■ Task instructions ■
Give again, word for word, each line below starting at the one that contains "DepositStrength : Z;" and ending at the one that contains "TargetQuantumCost : Z;".
■ ■ ■ ■ ■
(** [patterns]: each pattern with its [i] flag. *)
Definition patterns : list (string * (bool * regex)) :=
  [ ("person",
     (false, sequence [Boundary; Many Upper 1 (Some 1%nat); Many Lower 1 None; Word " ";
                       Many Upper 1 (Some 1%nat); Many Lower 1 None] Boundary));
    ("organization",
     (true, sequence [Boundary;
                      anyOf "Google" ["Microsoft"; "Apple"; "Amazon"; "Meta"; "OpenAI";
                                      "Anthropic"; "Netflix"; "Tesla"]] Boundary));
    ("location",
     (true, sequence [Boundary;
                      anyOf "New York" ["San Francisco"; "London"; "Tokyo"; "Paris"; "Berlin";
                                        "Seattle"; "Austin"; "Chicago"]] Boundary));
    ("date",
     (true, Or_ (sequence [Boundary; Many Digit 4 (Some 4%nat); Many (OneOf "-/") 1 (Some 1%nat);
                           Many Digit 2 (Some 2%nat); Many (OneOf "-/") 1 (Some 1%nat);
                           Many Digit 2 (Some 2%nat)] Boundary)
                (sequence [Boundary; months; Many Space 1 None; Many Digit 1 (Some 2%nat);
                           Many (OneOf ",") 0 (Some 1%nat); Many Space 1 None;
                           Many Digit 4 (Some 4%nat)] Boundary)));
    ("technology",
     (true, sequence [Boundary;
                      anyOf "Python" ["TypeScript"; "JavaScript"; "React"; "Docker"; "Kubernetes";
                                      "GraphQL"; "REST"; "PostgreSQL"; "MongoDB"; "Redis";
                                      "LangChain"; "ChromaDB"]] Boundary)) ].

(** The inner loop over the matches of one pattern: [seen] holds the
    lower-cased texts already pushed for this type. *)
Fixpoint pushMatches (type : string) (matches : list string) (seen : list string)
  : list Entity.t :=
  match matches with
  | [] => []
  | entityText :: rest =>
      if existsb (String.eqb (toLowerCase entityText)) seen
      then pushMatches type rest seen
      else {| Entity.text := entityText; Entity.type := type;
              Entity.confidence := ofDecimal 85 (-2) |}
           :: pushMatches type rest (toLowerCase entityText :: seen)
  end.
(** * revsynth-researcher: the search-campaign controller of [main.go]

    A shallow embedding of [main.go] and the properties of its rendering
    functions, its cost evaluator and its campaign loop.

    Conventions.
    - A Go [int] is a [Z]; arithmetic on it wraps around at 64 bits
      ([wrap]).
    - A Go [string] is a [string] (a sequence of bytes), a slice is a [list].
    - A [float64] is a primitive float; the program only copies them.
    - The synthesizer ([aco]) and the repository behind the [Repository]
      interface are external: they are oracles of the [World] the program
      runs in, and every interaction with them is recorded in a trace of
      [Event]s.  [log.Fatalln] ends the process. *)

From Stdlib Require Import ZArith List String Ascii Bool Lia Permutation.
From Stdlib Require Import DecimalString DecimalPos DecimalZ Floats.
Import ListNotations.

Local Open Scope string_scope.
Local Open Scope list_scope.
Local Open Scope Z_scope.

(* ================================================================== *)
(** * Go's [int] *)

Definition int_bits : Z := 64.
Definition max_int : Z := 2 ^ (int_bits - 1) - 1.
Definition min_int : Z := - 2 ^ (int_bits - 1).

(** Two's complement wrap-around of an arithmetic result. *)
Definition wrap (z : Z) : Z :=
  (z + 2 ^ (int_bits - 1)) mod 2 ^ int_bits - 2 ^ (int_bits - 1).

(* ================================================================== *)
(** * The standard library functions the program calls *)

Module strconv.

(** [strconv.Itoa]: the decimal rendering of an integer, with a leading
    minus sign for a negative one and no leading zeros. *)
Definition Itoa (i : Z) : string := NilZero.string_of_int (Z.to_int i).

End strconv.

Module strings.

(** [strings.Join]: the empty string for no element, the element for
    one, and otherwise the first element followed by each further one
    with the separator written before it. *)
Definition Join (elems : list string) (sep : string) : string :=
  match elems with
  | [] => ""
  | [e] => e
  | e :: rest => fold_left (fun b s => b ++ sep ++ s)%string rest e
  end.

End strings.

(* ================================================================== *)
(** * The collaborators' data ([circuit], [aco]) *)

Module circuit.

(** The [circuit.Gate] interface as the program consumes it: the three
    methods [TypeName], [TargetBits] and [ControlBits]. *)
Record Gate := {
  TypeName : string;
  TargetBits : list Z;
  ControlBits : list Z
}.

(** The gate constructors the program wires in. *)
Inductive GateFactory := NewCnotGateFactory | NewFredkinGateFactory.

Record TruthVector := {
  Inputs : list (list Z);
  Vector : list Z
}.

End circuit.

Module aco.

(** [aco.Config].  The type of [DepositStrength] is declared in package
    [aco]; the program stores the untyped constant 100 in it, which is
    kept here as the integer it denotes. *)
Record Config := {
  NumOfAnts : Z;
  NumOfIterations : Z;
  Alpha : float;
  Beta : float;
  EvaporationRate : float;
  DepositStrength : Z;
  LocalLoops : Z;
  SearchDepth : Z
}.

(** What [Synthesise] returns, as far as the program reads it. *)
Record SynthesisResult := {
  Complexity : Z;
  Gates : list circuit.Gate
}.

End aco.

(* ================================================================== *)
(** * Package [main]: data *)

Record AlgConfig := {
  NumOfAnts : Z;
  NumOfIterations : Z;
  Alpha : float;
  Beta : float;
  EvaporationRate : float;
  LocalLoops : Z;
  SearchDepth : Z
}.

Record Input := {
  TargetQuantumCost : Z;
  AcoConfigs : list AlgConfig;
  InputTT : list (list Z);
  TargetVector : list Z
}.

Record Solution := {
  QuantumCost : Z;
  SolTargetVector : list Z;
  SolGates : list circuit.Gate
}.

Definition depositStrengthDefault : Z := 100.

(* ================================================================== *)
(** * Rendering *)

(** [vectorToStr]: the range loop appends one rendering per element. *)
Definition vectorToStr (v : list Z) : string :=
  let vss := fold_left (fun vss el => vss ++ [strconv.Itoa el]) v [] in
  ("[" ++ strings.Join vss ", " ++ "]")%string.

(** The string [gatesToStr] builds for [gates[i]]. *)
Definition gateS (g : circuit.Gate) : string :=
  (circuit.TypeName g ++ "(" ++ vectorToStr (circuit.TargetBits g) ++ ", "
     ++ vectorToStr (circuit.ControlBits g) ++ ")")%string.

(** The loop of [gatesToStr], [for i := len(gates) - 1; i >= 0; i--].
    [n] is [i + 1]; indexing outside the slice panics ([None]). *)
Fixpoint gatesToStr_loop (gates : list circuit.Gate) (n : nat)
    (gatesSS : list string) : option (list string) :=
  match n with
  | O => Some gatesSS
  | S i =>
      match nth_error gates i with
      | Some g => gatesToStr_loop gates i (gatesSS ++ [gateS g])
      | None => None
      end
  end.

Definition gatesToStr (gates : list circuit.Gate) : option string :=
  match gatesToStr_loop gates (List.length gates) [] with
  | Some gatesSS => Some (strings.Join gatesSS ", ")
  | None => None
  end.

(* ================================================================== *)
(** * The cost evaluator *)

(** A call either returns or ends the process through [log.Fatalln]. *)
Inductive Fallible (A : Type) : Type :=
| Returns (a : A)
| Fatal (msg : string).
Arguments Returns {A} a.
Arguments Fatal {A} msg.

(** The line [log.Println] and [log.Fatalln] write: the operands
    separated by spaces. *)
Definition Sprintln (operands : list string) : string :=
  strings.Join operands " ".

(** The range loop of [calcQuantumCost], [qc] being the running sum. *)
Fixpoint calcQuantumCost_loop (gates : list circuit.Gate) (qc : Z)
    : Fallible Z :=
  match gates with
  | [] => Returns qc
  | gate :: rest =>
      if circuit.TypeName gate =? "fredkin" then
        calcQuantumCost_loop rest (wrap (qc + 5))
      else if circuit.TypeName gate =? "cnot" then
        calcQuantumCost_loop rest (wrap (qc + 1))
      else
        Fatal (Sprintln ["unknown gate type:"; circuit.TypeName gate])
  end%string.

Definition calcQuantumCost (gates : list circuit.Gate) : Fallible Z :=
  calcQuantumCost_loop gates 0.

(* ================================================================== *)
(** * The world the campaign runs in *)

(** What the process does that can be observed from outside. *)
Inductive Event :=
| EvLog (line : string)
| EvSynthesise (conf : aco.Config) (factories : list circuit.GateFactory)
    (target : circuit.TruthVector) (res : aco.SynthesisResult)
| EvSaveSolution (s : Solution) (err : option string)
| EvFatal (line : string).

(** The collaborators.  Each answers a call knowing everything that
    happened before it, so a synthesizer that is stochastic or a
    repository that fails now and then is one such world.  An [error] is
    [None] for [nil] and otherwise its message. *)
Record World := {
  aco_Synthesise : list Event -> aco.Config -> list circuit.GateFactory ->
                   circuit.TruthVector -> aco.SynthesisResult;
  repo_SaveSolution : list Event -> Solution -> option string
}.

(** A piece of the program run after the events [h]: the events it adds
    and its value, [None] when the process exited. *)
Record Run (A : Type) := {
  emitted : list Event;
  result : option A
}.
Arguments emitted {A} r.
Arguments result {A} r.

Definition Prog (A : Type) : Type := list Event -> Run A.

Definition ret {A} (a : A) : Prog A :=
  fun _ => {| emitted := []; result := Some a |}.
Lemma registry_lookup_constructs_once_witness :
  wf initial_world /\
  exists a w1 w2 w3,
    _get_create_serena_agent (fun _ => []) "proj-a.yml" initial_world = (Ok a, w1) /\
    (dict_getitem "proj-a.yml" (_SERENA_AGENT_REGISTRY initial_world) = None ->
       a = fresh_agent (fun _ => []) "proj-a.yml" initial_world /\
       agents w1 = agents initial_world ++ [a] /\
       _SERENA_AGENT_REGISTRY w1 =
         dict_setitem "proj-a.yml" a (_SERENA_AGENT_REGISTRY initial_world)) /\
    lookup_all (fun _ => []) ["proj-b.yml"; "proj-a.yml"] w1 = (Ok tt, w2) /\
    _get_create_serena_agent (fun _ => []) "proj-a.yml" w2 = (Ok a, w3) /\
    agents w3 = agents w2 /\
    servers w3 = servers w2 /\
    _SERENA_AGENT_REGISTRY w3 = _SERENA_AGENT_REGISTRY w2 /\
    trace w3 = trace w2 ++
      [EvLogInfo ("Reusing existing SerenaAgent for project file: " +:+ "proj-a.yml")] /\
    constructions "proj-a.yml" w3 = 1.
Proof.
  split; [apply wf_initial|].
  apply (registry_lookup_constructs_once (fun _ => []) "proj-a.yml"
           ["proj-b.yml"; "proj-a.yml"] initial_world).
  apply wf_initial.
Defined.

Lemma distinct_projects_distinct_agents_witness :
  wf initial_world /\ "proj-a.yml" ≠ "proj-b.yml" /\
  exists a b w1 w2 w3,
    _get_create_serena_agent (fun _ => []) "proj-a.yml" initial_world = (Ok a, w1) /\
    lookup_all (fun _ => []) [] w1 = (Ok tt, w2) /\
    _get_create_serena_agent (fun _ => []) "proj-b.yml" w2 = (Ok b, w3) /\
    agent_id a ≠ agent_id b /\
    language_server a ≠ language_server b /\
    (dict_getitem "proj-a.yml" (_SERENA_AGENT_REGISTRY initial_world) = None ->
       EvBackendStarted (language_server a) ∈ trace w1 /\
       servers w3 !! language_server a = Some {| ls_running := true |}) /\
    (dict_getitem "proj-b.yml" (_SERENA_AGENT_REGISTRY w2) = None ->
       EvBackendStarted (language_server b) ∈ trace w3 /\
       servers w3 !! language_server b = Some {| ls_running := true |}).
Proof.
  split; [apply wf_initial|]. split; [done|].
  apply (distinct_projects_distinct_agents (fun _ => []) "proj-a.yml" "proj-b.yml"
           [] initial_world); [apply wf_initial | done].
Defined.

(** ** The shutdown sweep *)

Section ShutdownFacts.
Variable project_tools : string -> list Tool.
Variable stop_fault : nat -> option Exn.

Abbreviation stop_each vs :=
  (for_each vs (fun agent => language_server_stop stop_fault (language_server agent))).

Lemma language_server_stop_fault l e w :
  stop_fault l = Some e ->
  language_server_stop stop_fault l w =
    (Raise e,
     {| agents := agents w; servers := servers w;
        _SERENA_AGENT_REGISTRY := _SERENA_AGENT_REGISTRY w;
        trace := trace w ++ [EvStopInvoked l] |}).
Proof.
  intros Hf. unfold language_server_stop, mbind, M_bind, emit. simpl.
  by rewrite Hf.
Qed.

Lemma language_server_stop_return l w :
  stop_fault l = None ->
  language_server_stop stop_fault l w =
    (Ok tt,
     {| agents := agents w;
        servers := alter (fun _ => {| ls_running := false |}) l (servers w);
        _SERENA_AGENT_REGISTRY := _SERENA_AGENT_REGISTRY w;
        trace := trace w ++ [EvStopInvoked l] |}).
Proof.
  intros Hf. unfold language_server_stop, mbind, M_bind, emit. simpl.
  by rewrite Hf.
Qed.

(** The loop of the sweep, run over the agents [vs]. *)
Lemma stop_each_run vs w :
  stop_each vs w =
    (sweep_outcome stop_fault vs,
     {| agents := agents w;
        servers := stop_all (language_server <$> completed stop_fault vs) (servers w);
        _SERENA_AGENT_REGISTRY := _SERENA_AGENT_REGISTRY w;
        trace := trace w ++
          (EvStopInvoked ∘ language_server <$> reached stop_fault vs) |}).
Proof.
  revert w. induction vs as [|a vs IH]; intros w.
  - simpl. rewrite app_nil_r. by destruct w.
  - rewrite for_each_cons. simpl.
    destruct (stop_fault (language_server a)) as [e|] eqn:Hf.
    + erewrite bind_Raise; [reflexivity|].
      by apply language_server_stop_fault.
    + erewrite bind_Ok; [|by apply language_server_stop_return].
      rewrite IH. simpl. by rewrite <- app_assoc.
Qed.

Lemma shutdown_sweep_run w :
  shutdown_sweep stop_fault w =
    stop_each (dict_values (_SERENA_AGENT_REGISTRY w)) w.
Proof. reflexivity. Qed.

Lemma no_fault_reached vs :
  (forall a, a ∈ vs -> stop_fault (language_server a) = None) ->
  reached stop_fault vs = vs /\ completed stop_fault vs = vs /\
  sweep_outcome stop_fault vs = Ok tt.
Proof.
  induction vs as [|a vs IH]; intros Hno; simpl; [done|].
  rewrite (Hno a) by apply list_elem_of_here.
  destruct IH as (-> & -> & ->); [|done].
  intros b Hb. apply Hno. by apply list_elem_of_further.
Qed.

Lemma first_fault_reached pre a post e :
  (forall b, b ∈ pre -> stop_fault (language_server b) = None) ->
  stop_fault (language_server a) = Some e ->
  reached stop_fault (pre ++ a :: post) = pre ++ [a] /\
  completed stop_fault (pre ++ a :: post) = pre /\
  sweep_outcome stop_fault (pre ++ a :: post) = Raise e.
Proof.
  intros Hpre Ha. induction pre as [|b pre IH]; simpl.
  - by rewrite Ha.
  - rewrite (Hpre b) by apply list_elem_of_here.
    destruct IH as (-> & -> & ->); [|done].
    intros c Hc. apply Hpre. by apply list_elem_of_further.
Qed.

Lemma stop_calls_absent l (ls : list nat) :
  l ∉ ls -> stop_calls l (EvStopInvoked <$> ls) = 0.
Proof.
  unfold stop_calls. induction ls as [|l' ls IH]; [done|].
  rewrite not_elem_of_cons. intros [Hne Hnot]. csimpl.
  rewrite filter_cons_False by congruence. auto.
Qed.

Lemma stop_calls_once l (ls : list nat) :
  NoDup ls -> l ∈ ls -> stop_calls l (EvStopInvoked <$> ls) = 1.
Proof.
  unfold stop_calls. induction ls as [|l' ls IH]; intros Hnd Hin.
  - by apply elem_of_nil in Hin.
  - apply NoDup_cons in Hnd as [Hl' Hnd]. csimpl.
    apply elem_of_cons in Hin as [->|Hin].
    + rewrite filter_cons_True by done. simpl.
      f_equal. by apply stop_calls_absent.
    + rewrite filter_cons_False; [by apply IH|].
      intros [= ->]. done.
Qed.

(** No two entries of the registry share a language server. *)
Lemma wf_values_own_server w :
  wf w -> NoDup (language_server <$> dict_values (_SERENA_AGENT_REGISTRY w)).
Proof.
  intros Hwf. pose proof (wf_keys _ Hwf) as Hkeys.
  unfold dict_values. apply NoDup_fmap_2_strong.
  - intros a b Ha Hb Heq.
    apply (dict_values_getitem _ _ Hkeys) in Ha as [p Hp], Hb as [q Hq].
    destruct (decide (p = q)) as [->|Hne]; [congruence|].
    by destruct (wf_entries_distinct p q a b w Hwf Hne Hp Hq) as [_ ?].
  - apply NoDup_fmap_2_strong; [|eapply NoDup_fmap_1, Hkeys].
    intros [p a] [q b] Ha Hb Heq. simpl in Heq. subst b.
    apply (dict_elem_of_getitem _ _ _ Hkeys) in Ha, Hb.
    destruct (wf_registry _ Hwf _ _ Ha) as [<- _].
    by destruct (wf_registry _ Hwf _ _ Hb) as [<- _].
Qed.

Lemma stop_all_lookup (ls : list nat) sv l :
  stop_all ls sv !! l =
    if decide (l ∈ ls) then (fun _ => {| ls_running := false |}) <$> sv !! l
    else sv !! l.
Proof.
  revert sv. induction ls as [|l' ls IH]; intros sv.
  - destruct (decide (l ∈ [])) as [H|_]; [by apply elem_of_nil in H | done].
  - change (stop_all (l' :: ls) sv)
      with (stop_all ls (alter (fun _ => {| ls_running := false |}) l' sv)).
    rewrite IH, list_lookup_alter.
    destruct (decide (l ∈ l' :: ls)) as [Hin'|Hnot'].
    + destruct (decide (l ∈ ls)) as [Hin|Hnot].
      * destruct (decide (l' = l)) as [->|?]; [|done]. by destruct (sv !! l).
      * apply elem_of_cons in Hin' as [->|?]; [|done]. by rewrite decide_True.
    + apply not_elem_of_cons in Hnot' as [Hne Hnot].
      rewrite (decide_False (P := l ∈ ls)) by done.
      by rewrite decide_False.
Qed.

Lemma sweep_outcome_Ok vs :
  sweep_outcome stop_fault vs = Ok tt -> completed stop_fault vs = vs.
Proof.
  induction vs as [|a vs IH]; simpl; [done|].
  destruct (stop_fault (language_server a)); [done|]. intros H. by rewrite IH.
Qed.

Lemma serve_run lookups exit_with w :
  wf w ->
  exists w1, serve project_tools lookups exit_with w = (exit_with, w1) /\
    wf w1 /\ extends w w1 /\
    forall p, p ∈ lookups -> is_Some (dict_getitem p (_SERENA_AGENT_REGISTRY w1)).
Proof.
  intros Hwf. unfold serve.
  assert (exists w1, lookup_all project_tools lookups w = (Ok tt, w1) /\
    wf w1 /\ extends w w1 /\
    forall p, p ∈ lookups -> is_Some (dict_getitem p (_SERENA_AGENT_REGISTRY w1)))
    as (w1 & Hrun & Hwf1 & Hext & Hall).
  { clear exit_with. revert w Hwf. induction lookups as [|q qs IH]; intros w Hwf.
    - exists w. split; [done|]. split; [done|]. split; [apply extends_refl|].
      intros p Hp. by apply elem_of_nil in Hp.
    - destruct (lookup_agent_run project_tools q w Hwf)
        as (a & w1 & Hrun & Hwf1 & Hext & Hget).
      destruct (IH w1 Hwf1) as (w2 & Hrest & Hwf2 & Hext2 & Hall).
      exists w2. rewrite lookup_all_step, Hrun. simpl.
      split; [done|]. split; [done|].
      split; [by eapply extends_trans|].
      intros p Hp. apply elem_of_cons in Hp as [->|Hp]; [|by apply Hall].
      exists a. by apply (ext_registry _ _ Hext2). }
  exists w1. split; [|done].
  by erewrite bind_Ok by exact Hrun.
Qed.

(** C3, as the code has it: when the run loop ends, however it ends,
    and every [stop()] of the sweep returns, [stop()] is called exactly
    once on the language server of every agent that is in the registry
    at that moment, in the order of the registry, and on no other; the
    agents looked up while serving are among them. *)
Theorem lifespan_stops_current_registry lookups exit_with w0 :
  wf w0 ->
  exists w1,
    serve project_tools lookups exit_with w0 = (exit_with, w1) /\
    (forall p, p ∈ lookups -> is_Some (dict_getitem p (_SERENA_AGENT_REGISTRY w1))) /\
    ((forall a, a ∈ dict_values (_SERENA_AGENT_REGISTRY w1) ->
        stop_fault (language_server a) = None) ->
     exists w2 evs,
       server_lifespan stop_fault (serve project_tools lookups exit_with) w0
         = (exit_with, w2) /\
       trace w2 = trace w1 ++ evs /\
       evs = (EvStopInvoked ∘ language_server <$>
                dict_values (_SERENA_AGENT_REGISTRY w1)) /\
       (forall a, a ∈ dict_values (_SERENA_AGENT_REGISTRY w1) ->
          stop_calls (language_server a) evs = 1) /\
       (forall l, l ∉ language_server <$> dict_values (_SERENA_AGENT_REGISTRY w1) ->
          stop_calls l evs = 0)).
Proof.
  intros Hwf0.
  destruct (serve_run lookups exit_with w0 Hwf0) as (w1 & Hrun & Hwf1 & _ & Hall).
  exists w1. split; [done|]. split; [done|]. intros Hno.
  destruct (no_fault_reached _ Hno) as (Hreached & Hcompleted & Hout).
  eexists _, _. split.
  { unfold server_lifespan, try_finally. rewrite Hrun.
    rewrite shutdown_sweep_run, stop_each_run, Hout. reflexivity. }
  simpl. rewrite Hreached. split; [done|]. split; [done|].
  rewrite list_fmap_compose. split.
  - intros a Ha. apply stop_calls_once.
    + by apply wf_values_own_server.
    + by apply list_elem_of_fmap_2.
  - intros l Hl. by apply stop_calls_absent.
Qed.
■ ■ ■ ■ ■
■ Output for this exercise ■
  DepositStrength : Z;
  LocalLoops : Z;
  SearchDepth : Z
}.

(** What [Synthesise] returns, as far as the program reads it. *)
Record SynthesisResult := {
  Complexity : Z;
  Gates : list circuit.Gate
}.

End aco.

(* ================================================================== *)
(** * Package [main]: data *)

Record AlgConfig := {
  NumOfAnts : Z;
  NumOfIterations : Z;
  Alpha : float;
  Beta : float;
  EvaporationRate : float;
  LocalLoops : Z;
  SearchDepth : Z
}.

Record Input := {
  TargetQuantumCost : Z;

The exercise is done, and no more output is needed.